© Anthony Salandy
Thursday, May 6, 2010
New hope for New York immigrants with criminal convictions...By Anthony Salandy, Ph.D.
This week, the Governor of New York, David Patterson, announced he will convene a five-member Special Immigration Board of Pardons (SIBP). The goal of the SIBP is to accelerate the consideration and granting of pardons to legal immigrants who have criminal convictions. According to federal statutes, legal immigrants with old or new criminal conviction are subject to deportation.
The move is aimed to plug a hole in the Immigration and Nationality Act (INA) that some see as unfair. The 1996 INA expanded the types of deportable crimes. Legal residents who commit these crimes could face deportation even if they have not lived in their native country for many years. Furthermore, the act provides strict orders for judges in deportation cases. Therefore, judges often are constrained in taking into account extenuating circumstances (married, date and nature of the offense, children) in considering a deportation case.
In the past, legal residents pleaded guilty to criminal charges in exchange for probation or no jail time. Many legal immigrants with criminal convictions assumed that the federal government would not track them down and deport them. Often immigrants would plea guilty to an offense without realizing that it would put them at risk for deportation. So, many legal immigrants who had minor offenses went about their daily lives not realizing that they had a deportable alien status.
Recently, the federal government indicated that they have stepped up their identification and removal of deportable aliens. Individuals who have old convictions for minor offenses are now being located and removed. Some of these individuals are married to American citizens, have American born children, and live productive lives in their communities.
Governor Patterson’s approach provides the state power to wipe the criminal records of legal residents clean by granting a pardon thereby lifting the deportable status. Hence, the federal government cannot remove the individual because he/she has no outstanding convictions because they have been pardoned.
Caribbean countries have been calling for the U.S. to curb its practice of sending criminals back to their native land for some time. They have argued that increasing crime in several countries in the region is a direct result of the influx of criminal deportees from the U.S. However, Caribbean policymakers are slow to acknowledge that a significant number of deportees committed minor offenses in the U.S. and some even committed their offense years ago.
Deportation over the past few years in the Caribbean has been constant. For instance, according to data from the Office of Immigration Statistics at the Department of Homeland Security, Jamaica had the highest number of US deportees in 2008 (1641) in which 76% (1246) were removed from the U.S. for criminal convictions. Haiti followed closely behind with 1570.
However, Haiti’s deportee population is starkly different. A little more than 73% of the U.S. deportees returning to Haiti in 2008 were for noncriminal reasons. Trinidad and Tobago had the third highest number of deportees among CARICOM countries (484) with a little more than half being deported for criminal reasons.

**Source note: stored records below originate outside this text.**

(* ===== verification/BioClient.v ===== *)
(** * Running against the block store

    [at_k] collects what a client of the buffer cache knows while it runs: the
    store the cache implements, the handles of the buffers the client holds,
    the disk writes made so far and the in-memory log. The lemmas give the
    effect of every operation of [bio.c] on it, as a triple. *)

From S2P Require Import Prelude Riscv Monad State Kstring Printf Kalloc Vm Proc ProcInv Sleeplock Dlist Bio BioInv BioSpec.
#[local] Open Scope Z_scope.

#[local] Opaque acquire release bread bwrite brelse bpin bunpin setb.

(** Only the buffers, the disk, the log and the process table's sleepers
    change. *)
Definition blk_frame (k0 k : kernel) : Prop :=
  exists s ps, k = set_fs s (set_ps ps k0) /\ ps_woke (k_ps k0) ps /\
    fs_sb s = fs_sb (k_fs k0) /\ fs_inode s = fs_inode (k_fs k0) /\ fs_file s = fs_file (k_fs k0) /\ fs_pipe s = fs_pipe (k_fs k0).

#[export] Instance blk_frame_preorder : PreOrder blk_frame.
Proof.
  split.
  - intros k. exists (k_fs k), (k_ps k). by destruct k.
  - intros k1 k2 k3 (s1 & ps1 & -> & Hw1 & H1) (s2 & ps2 & -> & Hw2 & H2). exists s2, ps2. ksimp.
    split; [done|].
    split; [by etransitivity|]. destruct H2 as (-> & -> & -> & ->). exact H1.
Qed.

Lemma blk_frame_fs k s :
  fs_sb s = fs_sb (k_fs k) -> fs_inode s = fs_inode (k_fs k) -> fs_file s = fs_file (k_fs k) -> fs_pipe s = fs_pipe (k_fs k) ->
  blk_frame k (set_fs s k).
Proof. intros. exists s, (k_ps k). by destruct k. Qed.

Section client.
Context {W : Wakeups} {D : Disk} {DOk : DiskOk D} (dev : Z) (Hdev : dev <> 0) (p pid : Z) (k0 : kernel).

Record at_k (lg : log) (w : list (Z * list Z)) (A : bstore) (H : list (Z * Z)) (k : kernel) : Prop := {
  ak_cache : bcache dev (k_fs k) A;
  ak_log : fs_log (k_fs k) = lg;
  ak_writes : fs_writes (k_fs k) = w;
  ak_held : k_held k = [];
  ak_run : running k p pid;
  ak_hd n b : (n, b) ∈ H -> bhandle dev (k_fs k) n b;
  ak_frame : blk_frame k0 k
}.

Lemma at_k_ext lg w A B H k : bs_eq A B -> at_k lg w A H k -> at_k lg w B H k.
Proof. intros E [[Hi Hr] H2 H3 H4 H5 H6 H7]. split; try done. split; [done|]. by eapply bs_rel_ext. Qed.

Lemma at_k_handles lg w A H H' k : (forall x, x ∈ H' -> x ∈ H) -> at_k lg w A H k -> at_k lg w A H' k.
Proof. intros E [H1 H2 H3 H4 H5 H6 H7]. split; try done. intros n b Hin. by apply H6, E. Qed.

Lemma only_bufs_frame k s' : only_bufs (k_fs k) s' ->
  fs_log s' = fs_log (k_fs k) /\ fs_writes s' = fs_writes (k_fs k) /\ blk_frame k (set_fs s' k).
Proof. intros [f ->]. split_and!; [done|done|]. by apply blk_frame_fs. Qed.

(** A step that changes the buffers only. *)
Lemma at_k_bufs lg w A B H H' k s' n :
  at_k lg w A H k -> bcache dev s' B -> only_bufs (k_fs k) s' -> handles_kept dev (k_fs k) s' n ->
  (forall m b, (m, b) ∈ H' -> ((m, b) ∈ H /\ m <> n) \/ bhandle dev s' m b) ->
  at_k lg w B H' (set_fs s' k).
Proof.
  intros [H1 H2 H3 H4 H5 H6 H7] Hbc Hob Hkp HH. destruct (only_bufs_frame _ _ Hob) as (El & Ew & Hf). split; ksimp.
  - done.
  - congruence.
  - congruence.
  - done.
  - exact H5.
  - intros m b [[Hin Hm]|Hb]%HH; [|done]. apply Hkp; auto.
  - by etransitivity.
Qed.

Lemma at_k_bread lg w A H k n :
  at_k lg w A H k -> n ∉ H.*1 -> bs_lock A n = unlocked -> bs_ref A n + 1 < 2^31 -> 0 < bs_ref A n \/ 0 < bs_free A ->
  wp (bread dev n) (fun b => at_k lg w (bs_set_ref n (bs_ref A n + 1) (bs_set_lock n (mksleeplock 1 pid) A)) ((n, b) :: H)) k.
Proof.
  intros Hat Hn Hlk Hmax Hor. pose proof Hat as [H1 H2 H3 H4 H5 H6 H7].
  destruct (bstore_bread dev Hdev (k_fs k) A n k p pid) as (b & s' & Hrun & Hbc & Hhd & Hkp & Hob); try done.
  eapply wp_eq; [exact Hrun|]. eapply at_k_bufs; [exact Hat|done|done|done|].
  intros m c [E|Hin]%elem_of_cons; [simplify_eq; by right|]. left. split; [done|].
  intros ->. apply Hn, list_elem_of_fmap. by exists (n, c).
Qed.

Lemma at_k_data lg w A H k n b : at_k lg w A H k -> (n, b) ∈ H -> getb b b_data k = Ret (bs_view A n) k.
Proof.
  intros Hat Hin. unfold getb, gets. f_equal.
  eapply bhandle_data; [done|apply (ak_cache _ _ _ _ _ Hat)|by apply (ak_hd _ _ _ _ _ Hat)].
Qed.

Lemma at_k_setdata lg w A H k n b g :
  at_k lg w A H k -> (n, b) ∈ H ->
  wp (setb b (fun x => set_b_data (g (b_data x)) x)) (fun _ => at_k lg w (bs_set_view n (g (bs_view A n)) A) H) k.
Proof.
  intros Hat Hin. pose proof Hat as [H1 H2 H3 H4 H5 H6 H7].
  destruct (bstore_setdata dev Hdev (k_fs k) A n b (g (bs_view A n)) k) as (s' & Hrun & Hbc & Hhd & Hkp & Hob); auto.
  assert (setb b (fun x => set_b_data (g (b_data x)) x) k = Ret () (set_fs s' k)) as Hrun'.
  { rewrite <- Hrun, !setb_eq. by rewrite (fs_upd_buf_ext _ _ (set_b_data (g (bs_view A n))))
      by (cbv beta; erewrite <- bhandle_data by eauto; done). }
  eapply wp_eq; [exact Hrun'|]. eapply at_k_bufs; [exact Hat|done|done|done|].
  intros m c Hin'. destruct (decide (m = n)) as [->|]; [|by left]. right.
  destruct (H6 _ _ Hin) as ((Hb1 & Hb2 & Hb3) & _), (H6 _ _ Hin') as ((Hc1 & Hc2 & Hc3) & _).
  pose proof H1 as [[lru [_ Hok]] _]. by rewrite (bo_uniq _ Hok c b) by congruence.
Qed.

Lemma at_k_bwrite lg w A H k n b :
  at_k lg w A H k -> (n, b) ∈ H -> bs_lock A n = mksleeplock 1 pid ->
  wp (bwrite b) (fun _ => at_k lg (w ++ [(n, bs_view A n)]) (bs_set_disk n (bs_view A n) A) H) k.
Proof.
  intros Hat Hin Hlk. pose proof Hat as [H1 H2 H3 H4 H5 H6 H7].
  destruct (bstore_bwrite dev Hdev (k_fs k) A n b k p pid) as (Hrun & Hbc); auto.
  eapply wp_eq; [exact Hrun|]. split; ksimp; try done.
  - by rewrite <- H3.
  - etransitivity; [done|]. by apply blk_frame_fs.
Qed.

Lemma running_woke k k' ps : running k p pid -> ps_woke (k_ps k) ps -> k_ps k' = ps -> running k' p pid.
Proof. intros [Hc Hp] Hw <-. destruct (ps_woke_cur _ _ _ Hw Hc) as [H1 H2]. split; congruence. Qed.

Lemma at_k_brelse lg w A H H' k n b :
  at_k lg w A H k -> (n, b) ∈ H -> bs_lock A n = mksleeplock 1 pid -> (bs_ref A n = 1 -> bs_view A n = bs_disk A n) ->
  (forall x, x ∈ H' -> x ∈ H /\ x.1 <> n) ->
  wp (brelse b) (fun _ => at_k lg w (bs_set_ref n (bs_ref A n - 1) (bs_set_lock n unlocked A)) H') k.
Proof.
  intros Hat Hin Hlk Hcl HH. pose proof Hat as [H1 H2 H3 H4 H5 H6 H7].
  destruct (bstore_brelse dev Hdev (k_fs k) A n b k p pid) as (ps' & s' & Hrun & Hw & Hbc & _ & Hkp & Hob); auto.
  eapply wp_eq; [exact Hrun|]. destruct Hob as [f ->]. split; ksimp; try done.
  - by eapply (running_woke k).
  - intros m c Hin'. destruct (HH _ Hin') as [Hin1 Hm]. apply Hkp; auto.
  - etransitivity; [done|]. by exists (fs_set_bufs f (k_fs k)), ps'.
Qed.

Lemma at_k_bunpin lg w A H k n b :
  at_k lg w A H k -> (n, b) ∈ H -> 1 < bs_ref A n ->
  wp (bunpin b) (fun _ => at_k lg w (bs_set_ref n (bs_ref A n - 1) A) H) k.
Proof.
  intros Hat Hin Hr. pose proof Hat as [H1 H2 H3 H4 H5 H6 H7].
  destruct (bstore_bunpin dev Hdev (k_fs k) A n b k) as (s' & Hrun & Hbc & Hhd & Hkp & Hob); auto.
  { rewrite H4. apply not_elem_of_nil. }
  eapply wp_eq; [exact Hrun|]. eapply at_k_bufs; [exact Hat|done|done|done|].
  intros m c Hin'. destruct (decide (m = n)) as [->|]; [|by left]. right.
  destruct (H6 _ _ Hin) as ((Hb1 & Hb2 & Hb3) & _), (H6 _ _ Hin') as ((Hc1 & Hc2 & Hc3) & _).
  pose proof H1 as [[lru [_ Hok]] _]. by rewrite (bo_uniq _ Hok c b) by congruence.
Qed.

(** A block nobody uses is the same in the cache and on the disk. *)
Lemma at_k_clean lg w A H k n : at_k lg w A H k -> bs_ref A n = 0 -> bs_view A n = bs_disk A n.
Proof.
  intros [[[lru [_ Hok]] Hrel] _ _ _ _ _ _] Hr. rewrite <- (br_view _ _ _ Hrel), <- (br_disk _ _ _ Hrel).
  destruct (bview_cases (k_fs k) dev n) as [(b & Hc & Hv)|Hno]; [|by apply bview_uncached].
  rewrite (bview_cached _ _ _ b) by done. destruct (br_cached _ _ _ Hrel n b Hc) as [Hrb _].
  destruct Hc as (Hb & _ & Hn). rewrite (bo_clean _ Hok b) by (done || congruence). by rewrite Hn.
Qed.

End client.
(* ===== verification/Log.v ===== *)
(** * The write-ahead log ([log.c]) *)

From S2P Require Import Prelude Riscv Monad State Kstring Bytes Printf Kalloc Vm Proc Sleeplock Bio.
#[local] Open Scope Z_scope.

Definition set_log_start x (l : log) := mklog x (log_size l) (log_outstanding l) (log_committing l) (log_dev l) (lh_n l) (lh_block l).
Definition set_log_size x (l : log) := mklog (log_start l) x (log_outstanding l) (log_committing l) (log_dev l) (lh_n l) (lh_block l).
Definition set_log_outstanding x (l : log) := mklog (log_start l) (log_size l) x (log_committing l) (log_dev l) (lh_n l) (lh_block l).
Definition set_log_committing x (l : log) := mklog (log_start l) (log_size l) (log_outstanding l) x (log_dev l) (lh_n l) (lh_block l).
Definition set_log_dev x (l : log) := mklog (log_start l) (log_size l) (log_outstanding l) (log_committing l) x (lh_n l) (lh_block l).
Definition set_lh_n x (l : log) := mklog (log_start l) (log_size l) (log_outstanding l) (log_committing l) (log_dev l) x (lh_block l).
Definition set_lh_block x (l : log) := mklog (log_start l) (log_size l) (log_outstanding l) (log_committing l) (log_dev l) (lh_n l) x.

Definition getlog {A : Type} (f : log -> A) : K A := gets (fun k => f (fs_log (k_fs k))).
Definition setlog (f : log -> log) : K unit := modify_fs (fs_upd_log f).

(** [log.lh.block[i]], an array of [LOGSIZE] ints: an access outside of it
    is an error, not a value. *)
Definition lh_get (i : Z) : K Z :=
  l ← getlog lh_block;
  match l !! Z.to_nat i with Some v => mret v | None => panic "log.lh.block" end.
Definition lh_set (i v : Z) : K unit :=
  l ← getlog lh_block;
  if (Z.to_nat i <? length l)%nat then setlog (set_lh_block (<[Z.to_nat i := v]> l)) else panic "log.lh.block".

(** [struct logheader] in a block: [n], then [block[LOGSIZE]]. *)
Definition sizeof_logheader : Z := 4 + 4 * LOGSIZE.
Definition hd_n (d : list Z) : Z := rd32s 0 d.
Definition hd_block (i : Z) (d : list Z) : Z := rd32s (4 + 4 * i) d.

Section log.
Context {W : Wakeups} {D : Disk}.

(** [memmove(to->data, from->data, BSIZE)]. *)
Definition bcopy (to from : Z) : K unit :=
  d ← getb from b_data;
  setb to (fun x => set_b_data (splice 0 (slice 0 BSIZE d) (b_data x)) x).

Fixpoint install_trans_loop (n : nat) (tail : Z) (recovering : bool) : K unit :=
  match n with
  | O => mret ()
  | S n' =>
      dev ← getlog log_dev;
      start ← getlog log_start;
      lbuf ← bread dev (u32 (start + tail + 1));
      dev ← getlog log_dev;
      blk ← lh_get tail;
      dbuf ← bread dev (u32 blk);
      bcopy dbuf lbuf;;
      bwrite dbuf;;
      when (negb recovering) (bunpin dbuf);;
      brelse lbuf;;
      brelse dbuf;;
      install_trans_loop n' (tail + 1) recovering
  end.

Definition install_trans (recovering : bool) : K unit :=
  n ← getlog lh_n;
  install_trans_loop (Z.to_nat n) 0 recovering.

Fixpoint read_head_loop (n : nat) (i buf : Z) : K unit :=
  match n with
  | O => mret ()
  | S n' =>
      d ← getb buf b_data;
      lh_set i (hd_block i d);;
      read_head_loop n' (i + 1) buf
  end.

Definition read_head : K unit :=
  dev ← getlog log_dev;
  start ← getlog log_start;
  buf ← bread dev (u32 start);
  d ← getb buf b_data;
  setlog (set_lh_n (hd_n d));;
  n ← getlog lh_n;
  read_head_loop (Z.to_nat n) 0 buf;;
  brelse buf.

Fixpoint write_head_loop (n : nat) (i buf : Z) : K unit :=
  match n with
  | O => mret ()
  | S n' =>
      blk ← lh_get i;
      setb buf (fun x => set_b_data (wr 4 (4 + 4 * i) blk (b_data x)) x);;
      write_head_loop n' (i + 1) buf
  end.

Definition write_head : K unit :=
  dev ← getlog log_dev;
  start ← getlog log_start;
  buf ← bread dev (u32 start);
  n ← getlog lh_n;
  setb buf (fun x => set_b_data (wr 4 0 n (b_data x)) x);;
  write_head_loop (Z.to_nat n) 0 buf;;
  bwrite buf;;
  brelse buf.

Definition recover_from_log : K unit :=
  read_head;;
  install_trans true;;
  setlog (set_lh_n 0);;
  write_head.

Definition initlog (dev : Z) (sb : superblock) : K unit :=
  if sizeof_logheader >=? BSIZE then panic "initlog: too big logheader"
  else
    setlog (set_log_start (s32 (sb_logstart sb)));;
    setlog (set_log_size (s32 (sb_nlog sb)));;
    setlog (set_log_dev dev);;
    recover_from_log.

Fixpoint begin_op_loop (fuel : nat) : K unit :=
  committing ← getlog log_committing;
  n ← getlog lh_n;
  outstanding ← getlog log_outstanding;
  if truthy committing || (n + (outstanding + 1) * MAXOPBLOCKS >? LOGSIZE) then
    match fuel with
    | O => out_of_fuel
    | S fuel' => sleep ChanLog LogLock;; begin_op_loop fuel'
    end
  else
    setlog (set_log_outstanding (outstanding + 1));;
    release LogLock.

Definition begin_op : K unit :=
  acquire LogLock;;
  begin_op_loop wakeups.

Fixpoint write_log_loop (n : nat) (tail : Z) : K unit :=
  match n with
  | O => mret ()
  | S n' =>
      dev ← getlog log_dev;
      start ← getlog log_start;
      to ← bread dev (u32 (start + tail + 1));
      dev ← getlog log_dev;
      blk ← lh_get tail;
      from ← bread dev (u32 blk);
      bcopy to from;;
      bwrite to;;
      brelse from;;
      brelse to;;
      write_log_loop n' (tail + 1)
  end.

Definition write_log : K unit :=
  n ← getlog lh_n;
  write_log_loop (Z.to_nat n) 0.

Definition commit : K unit :=
  n ← getlog lh_n;
  when (n >? 0)
    (write_log;;
     write_head;;
     install_trans false;;
     setlog (set_lh_n 0);;
     write_head).

Definition end_op : K unit :=
  acquire LogLock;;
  o ← getlog log_outstanding;
  setlog (set_log_outstanding (o - 1));;
  committing ← getlog log_committing;
  if truthy committing then panic "log.committing"
  else
    o ← getlog log_outstanding;
    do_commit ← (if o =? 0 then setlog (set_log_committing 1);; mret true
                 else wakeup ChanLog;; mret false);
    release LogLock;;
    when do_commit
      (commit;;
       acquire LogLock;;
       setlog (set_log_committing 0);;
       wakeup ChanLog;;
       release LogLock).

(** The index of the block in the log header, or [n]. *)
Fixpoint log_find (n : nat) (i blockno : Z) : K Z :=
  match n with
  | O => mret i
  | S n' => blk ← lh_get i; if u32 blk =? blockno then mret i else log_find n' (i + 1) blockno
  end.

Definition log_write (b : Z) : K unit :=
  acquire LogLock;;
  n ← getlog lh_n;
  size ← getlog log_size;
  outstanding ← getlog log_outstanding;
  if (n >=? LOGSIZE) || (n >=? size - 1) then panic "too big a transaction"
  else if outstanding <? 1 then panic "log_write outside of trans"
  else
    blockno ← getb b b_blockno;
    i ← log_find (Z.to_nat n) 0 blockno;
    lh_set i (s32 blockno);;
    when (i =? n) (bpin b;; setlog (set_lh_n (n + 1)));;
    release LogLock.

End log.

Also, the number of criminal deportees returning back to the region has hovered around the same mark for the past decade. Jamaica received an average of approximately 1400 criminal deportees from the U.S. each year over the past ten years. Trinidad and Tobago averaged 273 U.S. criminal deportees each year during the same period.
Even as there is talk about increased efforts by the government to locate deportable aliens, this does not seem to largely effect CARICOM nationals living in the U.S. Surprisingly, the number of deportable aliens from Jamaica located by U.S. immigration officials has decreased by more than 100% from 2005 to 2008 (1557 and 699, respectively).
Similarly, for deportable aliens from Trinidad and Tobago located by U.S. immigration officials the number decreased from 448 in 2005 to 210 in 2008. So it seems at least INS is being vigilant at locating deportable aliens from countries other than CARICOM nations. Moreover, the number of deportees to the Caribbean region has been decreasing not increasing.
So now Governor Patterson must wait and see if legal immigrants with criminal convictions will come forward to be considered for a pardon. Or, will they fear somehow coming to the attention of the federal government by taking advantage of the Governor’s push for fairness. Only time will tell.